Capítulo 30 — A arma eletrônica reaparece
por NexoNovelCapítulo 30 — A arma eletrônica reaparece
As três pautas do Grupo Du eram, na verdade, projetos de trabalho normais. Em si, não davam sinal de ameaçar ninguém.
Du Changfeng me chamou para participar da reunião do conselho por dois motivos: primeiro, queria que eu o ajudasse a encontrar o verdadeiro culpado por tentar matá-lo, para evitar que isso se repetisse; segundo, também parecia querer me trazer de volta para o grupo.
Quanto à minha relação com Du Xinlang, qualquer pessoa minimamente atenta entendia. Só que minha questão interna ainda não estava resolvida, então eu não tinha a menor intenção de voltar.
Desta vez, por acaso, eu tinha salvado a vida de Du Changfeng, e isso levou a confiança dele em mim ao auge. Pelas indiretas constantes de Du Xinlang, dava para ver que o pai dela mal podia esperar para me pôr ali, herdando o negócio dele.
Isso eu não queria aceitar de jeito nenhum.
Não era só porque meu nível de gestão empresarial estava muito longe do necessário. Havia também o fato de que, para um estranho herdar os negócios da família Du, com certeza seria preciso uma posição formal.
E eu não queria me casar agora.
Minha avó ainda não tinha sido encontrada.
Além disso, meu futuro com certeza estaria cheio de todo tipo de crise. Formar uma família cedo demais não só me colocaria correntes, como traria grande risco para as pessoas ao meu redor.
Cada uma das três pautas tinha sua própria equipe de projeto.
Como aquela reunião só discutia decisões de alto nível, sem entrar em detalhes técnicos, os responsáveis pelas equipes não estavam presentes.
A primeira pauta era um projeto vertical, financiado pelo Estado, com pesquisa a cargo do instituto do grupo. A reunião só apresentaria o andamento e forneceria apoio decisório para os problemas pendentes. Sem grande dificuldade.
A segunda era um projeto horizontal, financiado pela CWP, envolvendo conteúdo altamente sigiloso interno a eles. O conselho, ali também, só tomaria decisões, sem discutir detalhes técnicos.
A terceira, sim, era o centro da reunião. Um projeto de desenvolvimento próprio, com investimento assumido inteiramente pela empresa.
O motivo de propor esse projeto tinha a ver com um encontro casual do presidente Du: um UFO.
Isso mesmo, um objeto voador não identificado.
Du Changfeng, numa viagem de trabalho, tinha visto com os próprios olhos UFOs extremamente nítidos — e não um só, mas cinco. As trajetórias e velocidades deles não eram comparáveis a nada humano.
Ao longo de séculos, o mundo já viu incontáveis aparições de UFOs, mas sempre parecia haver ali uma intenção de evitar os seres humanos.

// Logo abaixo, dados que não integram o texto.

(** ** The invariant *)

Section relay.
Context {sha : Sha256} `{Serde} `{CipherOps} `{D : Docs} {St : Type} `{!DocStore St, !StoreContents St}.
Context {E : Type} `{!ExclusionOps E} {L : Type} `{LedgerLaws L}.
Context `{!CipherLaws, !DocsLaws, !EnvelopeDocs, !SerdeLaws}.
Context (nonce : string → nat → bytes) (nonce_length : ∀ id k, length (nonce id k) = 12%nat) (cipher : option StoreCipher).
Implicit Types (b : Bridge St E L) (s : System St E L).

(** The document of a creation, as items and stores know it. *)
Definition creation_digest (cr : Creation) : LedgerDigest := document_digest (cr_collection cr) (cr_doc_id cr).
Definition creation_key (cr : Creation) : string := doc_key (cr_collection cr) (cr_doc_id cr).

(** An item of bridge [i] is the document of another bridge. *)
Definition item_from (created : list Creation) (i : nat) (item : EgressItem) : Prop :=
  ∃ cr, cr ∈ created ∧ cr_bridge cr ≠ i ∧ item_digest item = creation_digest cr ∧
    item_subject item = env_subject (cr_envelope cr) ∧ item_payload item = str_bytes (env_payload (cr_envelope cr)).

Definition store_ok (created : list Creation) b : Prop :=
  ∀ key d, stored (nd_store (br_node b)) key d → ∃ cr, cr ∈ created ∧ key = creation_key cr ∧ encodes (St := St) (E := E) cipher d (cr_envelope cr).

(** A message the bridge has queued: of its broker, not its own, on a mapped subject. *)
Definition queued_ok (log : list LogEntry) b (k : nat) (item : IngressItem) : Prop :=
  ∃ e m, log !! k = Some e ∧ le_broker e = br_broker b ∧ has_exact_own_origin (m_headers (le_message e)) (br_id b) = false ∧
    m ∈ br_mappings b ∧ item = mkIngressItem (m_subject (le_message e)) (collection m) (m_payload (le_message e)).

Definition queue_ok (log : list LogEntry) b : Prop :=
  Forall2 (queued_ok log b) (br_sources b) (rd_sent (br_reader b)) ∧ NoDup (br_sources b) ∧
  (∀ k, k ∈ br_sources b → k ∈ br_delivered b) ∧ (br_taken b ≤ length (br_sources b))%nat.

Record bridge_ok (log : list LogEntry) (created : list Creation) (i : nat) b : Prop := {
  ok_classifier : p_classifier (br_pipe b) = classifier_new (br_mappings b) (br_id b);
  ok_cipher : nd_cipher (br_node b) = cipher;
  ok_store : store_ok created b;
  ok_items : items_ok (item_from created i) (br_pipe b);
  ok_grants : ∃ l0, grants_inv l0 (br_pipe b);
  ok_queue : queue_ok log b;
}.

Definition plain_mappings (ms : list SubjectMapping) : Prop :=
  Forall (λ m, str_contains (collection m) ":"%char = false) ms.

Ou vinham borrados, ou distantes demais, ou rápidos demais para se capturar uma imagem clara a tempo.
O encontro de Du Changfeng foi um acidente.
O avião em que ele viajava não deveria, em princípio, cruzar com nuvens cumulonimbus na estratosfera, mas, por algum motivo, encontrou uma camada espessa de nuvens. O avião entrou em forte turbulência e reduziu a altitude rapidamente — bem no instante em que cruzou com os UFOs que vinham voando por trás. A distância entre os dois era pequena, e, por coincidência, Du Changfeng tinha acabado de abrir o celular. Sem pensar muito, gravou tudo.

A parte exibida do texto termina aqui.